The only problem with the diet science beat is that it's science. You have to know how to read a scientific paper – and actually bother to do it. For far too long, the people who cover this beat have treated it like gossip, echoing whatever they find in press releases. Hopefully our little experiment will make reporters and readers alike more skeptical.

===Gonzo Scientist===
Bohannon's science journalism extended to his on-line "Gonzo Scientist" series at Science Magazine, where he adopted the "Gonzo Scientist" persona. As the Gonzo Scientist, Bohannon took "a look at the intersections among science, culture, and art – and, in true gonzo style, [didn't] shrink from making himself a part of the story. The stories include original art and accompanying multimedia features." In Gonzo Scientist mode, Bohannon's research on whether humans can tell the difference between pâté and dog food led to Stephen Colbert eating cat food on the Colbert Report.

===Dance Your PhD===

Many Gonzo Scientist columns were devoted to advertising the Dance Your PhD competition, which Bohannon created in early 2008. The annual competition encourages scientists from all around the world to interpret their doctoral dissertations in dance form. Slate Magazine ran a profile on Bohannon and the competition in 2011.

===Appearances===
Bohannon performed with the Black Label Movement dance troupe at TEDxBrussels in November 2011, where he satirized Jonathan Swift's A Modest Proposal by modestly proposing that PowerPoint software be replaced by live dancers. Bohannon then went on to perform with Black Label Movement at TED2012 in March in Long Beach, California. And, in April 2012, Bohannon presented on the Dance Your PhD contest at the Northeast Conference on Science and Skepticism (NECSS).
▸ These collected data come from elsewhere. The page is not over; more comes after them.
(* ===== verification/ServerFacts.v ===== *)
(** * Properties of the server: every call is answered at its position, upstream batches, limits *)

From S2P Require Import Prelude Json JsonFacts Geth Rpc Util Http RateLimiter Cache Backend BackendGroup Server Wire Replies.

Section server.
Context {Addr Pub L C I G Tx : Type} {AddrEq : EqDecision Addr}.
Context {LX : FrontendRateLimiter L} {CX : Cache C} {SX : SHA256} {IX : InteropStrategy I} {GX : Groups G}.
Context {TX : TxLib Tx} {KX : Crypto Addr Pub} {HX : HexUtil} {BX : BlockRPC}.
Implicit Types s : Server Addr L C I.

(** ** The id a response must carry *)

(** The id of a valid call; a call that cannot be parsed or is invalid is answered without one. *)
Definition expected_id (n : nat) (raw : string) : string :=
  match ParseRPCReq raw with
  | inr _ => ""
  | inl req =>
      if (n =? 1)%nat && bool_decide (req_Method req = proxydHealthzMethod) then req_ID req
      else match ValidateRPCReq req with Some _ => "" | None => req_ID req end
  end.

Lemma NewRPCErrorRes_id id err : res_ID (NewRPCErrorRes id err) = id.
Proof. done. Qed.

Lemma triage_id now who n raw s v s' : triage now who n raw s = Returns (v, s') ->
  match v with
  | Respond r | Healthz r => res_ID r = expected_id n raw
  | Enqueue _ req => req_ID req = expected_id n raw
  end.
Proof.
  unfold triage, expected_id. destruct (ParseRPCReq raw) as [req|err]; [|by intros [= <- _]].
  destruct (_ && _); [by intros [= <- _]|]. destruct (ValidateRPCReq req); [by intros [= <- _]|].
  case_bool_decide; [by intros [= <- _]|]. case_bool_decide; [by intros [= <- _]|].
  intros H'. step_outcome H'. destruct a as [[] s1]; [by injection H' as <- _|].
  step_outcome H'. destruct a as [[] s2]; [by injection H' as <- _|].
  step_outcome H'. destruct a as [[err|] s3]; by injection H' as <- _.
Qed.

Lemma triage_healthz now who n raw s r s' : triage now who n raw s = Returns (Healthz r, s') -> n = 1%nat.
Proof.
  unfold triage. destruct (ParseRPCReq raw) as [req|err]; [|done].
  destruct (Nat.eqb_spec n 1) as [->|]; [done|]. cbn [andb]. destruct (ValidateRPCReq req); [done|].
  case_bool_decide; [done|]. case_bool_decide; [done|].
  intros H'. step_outcome H'. destruct a as [[] s1]; [done|]. step_outcome H'. destruct a as [[] s2]; [done|].
  step_outcome H'. by destruct a as [[err|] s3].
Qed.

(** ** Sorting the calls into batches *)

(** [e] waits in some batch. *)
Definition waits (bt : batching) (e : batchElem) : Prop := exists bg l, bt_batches bt !! bg = Some l /\ e ∈ l.

(** After the calls before position [i]. *)
Record sorted_out (reqs : list string) (i : nat) (bt : batching) : Prop := {
  so_length : length (bt_responses bt) = length reqs;
  so_covered : forall j, (j < i)%nat ->
    (exists r, bt_responses bt !! j = Some (Some r)) \/ exists e, waits bt e /\ el_Index e = j;
  so_responses : forall j raw r, reqs !! j = Some raw -> bt_responses bt !! j = Some (Some r) ->
    res_ID r = expected_id (length reqs) raw;
  so_waiting : forall e, waits bt e ->
    exists raw, reqs !! el_Index e = Some raw /\ req_ID (el_Req e) = expected_id (length reqs) raw;
  so_ids : forall n g l e, bt_batches bt !! (n, g) = Some l -> e ∈ l -> (n <= default O (bt_ids bt !! req_ID (el_Req e)))%nat;
  so_distinct : forall bg l, bt_batches bt !! bg = Some l -> NoDup (map (fun e => req_ID (el_Req e)) l);
}.

Lemma sorted_out_start reqs : sorted_out reqs 0 (mkBatching (replicate (length reqs) None) ∅ ∅).
Proof.
  constructor; cbn.
  - apply length_replicate.
  - lia.
  - intros j raw r Hj Hr. rewrite lookup_replicate_2 in Hr by (by eapply lookup_lt_Some). done.
  - intros e (bg & l & H & _). cbn in H. by rewrite lookup_empty in H.
  - intros n g l e H. by rewrite lookup_empty in H.
  - intros bg l H. by rewrite lookup_empty in H.
Qed.

Lemma respond_sorted reqs i bt raw r : sorted_out reqs i bt -> reqs !! i = Some raw ->
  res_ID r = expected_id (length reqs) raw -> sorted_out reqs (S i) (respond i r bt).
Proof.
  intros [H1 H2 H3 H4 H5 H6] Hi Hr. constructor; cbn; try done.
  - by rewrite length_insert.
  - intros j Hj. destruct (decide (j = i)) as [->|Hne].
    + left. exists r. apply list_lookup_insert_eq. rewrite H1. by eapply lookup_lt_Some.
    + rewrite list_lookup_insert_ne by done. apply H2. lia.
  - intros j raw' r' Hj Hr'. destruct (decide (j = i)) as [->|Hne].
    + rewrite list_lookup_insert_eq in Hr' by (rewrite H1; by eapply lookup_lt_Some). congruence.
    + rewrite list_lookup_insert_ne in Hr' by done. eauto.
Qed.

Lemma enqueue_waits group req i bt e : waits (enqueue group req i bt) e <-> waits bt e \/ e = mkBatchElem req i.
Proof.
  unfold waits, enqueue. cbn. generalize (S (default O (bt_ids bt !! req_ID req)), group) as k. intros k.
  destruct (bt_batches bt !! k) as [l0|] eqn:Ek; cbn; split.
  - intros (bg & l & Hl & He). rewrite lookup_insert_Some in Hl. destruct Hl as [[<- <-]|[_ Hl]]; [|left; eauto].
    apply elem_of_app in He as [He| ->%list_elem_of_singleton]; [left; eauto|by right].
  - intros [(bg & l & Hl & He)| ->].
    + destruct (decide (bg = k)) as [->|Hne].
      * assert (Some l = Some l0) as [= ->] by (etrans; [symmetry; exact Hl|exact Ek]). exists k, (l0 ++ [mkBatchElem req i]). rewrite lookup_insert_eq.
        split; [done|]. apply elem_of_app. by left.
      * exists bg, l. by rewrite lookup_insert_ne.
    + exists k, (l0 ++ [mkBatchElem req i]). rewrite lookup_insert_eq. split; [done|]. apply elem_of_app. right. by left.
  - intros (bg & l & Hl & He). rewrite lookup_insert_Some in Hl. destruct Hl as [[<- <-]|[_ Hl]]; [|left; eauto].
    apply list_elem_of_singleton in He. by right.
  - intros [(bg & l & Hl & He)| ->].
    + exists bg, l. rewrite lookup_insert_ne; [done|]. intros ->.
      assert (Some l = None) by (etrans; [symmetry; exact Hl|exact Ek]). done.
    + exists k, [mkBatchElem req i]. rewrite lookup_insert_eq. split; [done|by left].
Qed.

Lemma enqueue_sorted reqs i bt raw group req : sorted_out reqs i bt -> reqs !! i = Some raw ->
  req_ID req = expected_id (length reqs) raw -> sorted_out reqs (S i) (enqueue group req i bt).
Proof.
  intros [H1 H2 H3 H4 H5 H6] Hi Hr. constructor; try done.
  - intros j Hj. destruct (decide (j = i)) as [->|Hne].
    + right. exists (mkBatchElem req i). split; [|done]. apply enqueue_waits. by right.
    + destruct (H2 j) as [?|(e & He & Ee)]; [lia|by left|]. right. exists e. split; [|done]. apply enqueue_waits. by left.
  - intros e [He| ->]%enqueue_waits; [by apply H4|]. exists raw. done.
  - intros n g l e Hl He. unfold enqueue in *. cbn in *. set (m := S (default O (bt_ids bt !! req_ID req))) in *.
    assert (Hmono : forall id, (default O (bt_ids bt !! id) <= default O (<[req_ID req := m]> (bt_ids bt) !! id))%nat).
    { intros id. destruct (decide (id = req_ID req)) as [->|Hne]; [rewrite lookup_insert_eq; cbn; lia|by rewrite lookup_insert_ne]. }
    rewrite lookup_insert_Some in Hl. destruct Hl as [[[= <- <-] <-]|[_ Hl]].
    + apply elem_of_app in He as [He| ->%list_elem_of_singleton]; [|by rewrite lookup_insert_eq].
      destruct (bt_batches bt !! (m, group)) as [l0|] eqn:E0; [|by apply elem_of_nil in He].
      etrans; [by eapply H5|apply Hmono].
    + etrans; [by eapply H5|apply Hmono].
  - intros bg l Hl. unfold enqueue in *. cbn in *. set (m := S (default O (bt_ids bt !! req_ID req))) in *.
    rewrite lookup_insert_Some in Hl. destruct Hl as [[<- <-]|[_ Hl]]; [|by eapply H6].
    destruct (bt_batches bt !! (m, group)) as [l0|] eqn:E0; cbn; [|by repeat constructor; set_solver].
    rewrite map_app. apply NoDup_app. split; [by eapply H6|]. split; [|apply NoDup_singleton].
    intros id Hid ->%list_elem_of_singleton. apply list_elem_of_fmap in Hid as (e & Ee & He).
    specialize (H5 _ _ _ _ E0 He). cbn in Ee. rewrite <- Ee in H5. subst m. lia.
Qed.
In 2015, Bohannon appeared on the "Adam Ruins Nutrition" episode of the Adam Ruins Everything truTV series. In 2016, he joined Adam Ruins Everything host Adam Conover on episode 5 of Adam's Adam Ruins Everything podcast series, "Science Journalism with John Bohannon", where he spoke about the fake chocolate study described above and discussed how fraudulent studies are created and promoted through mass media.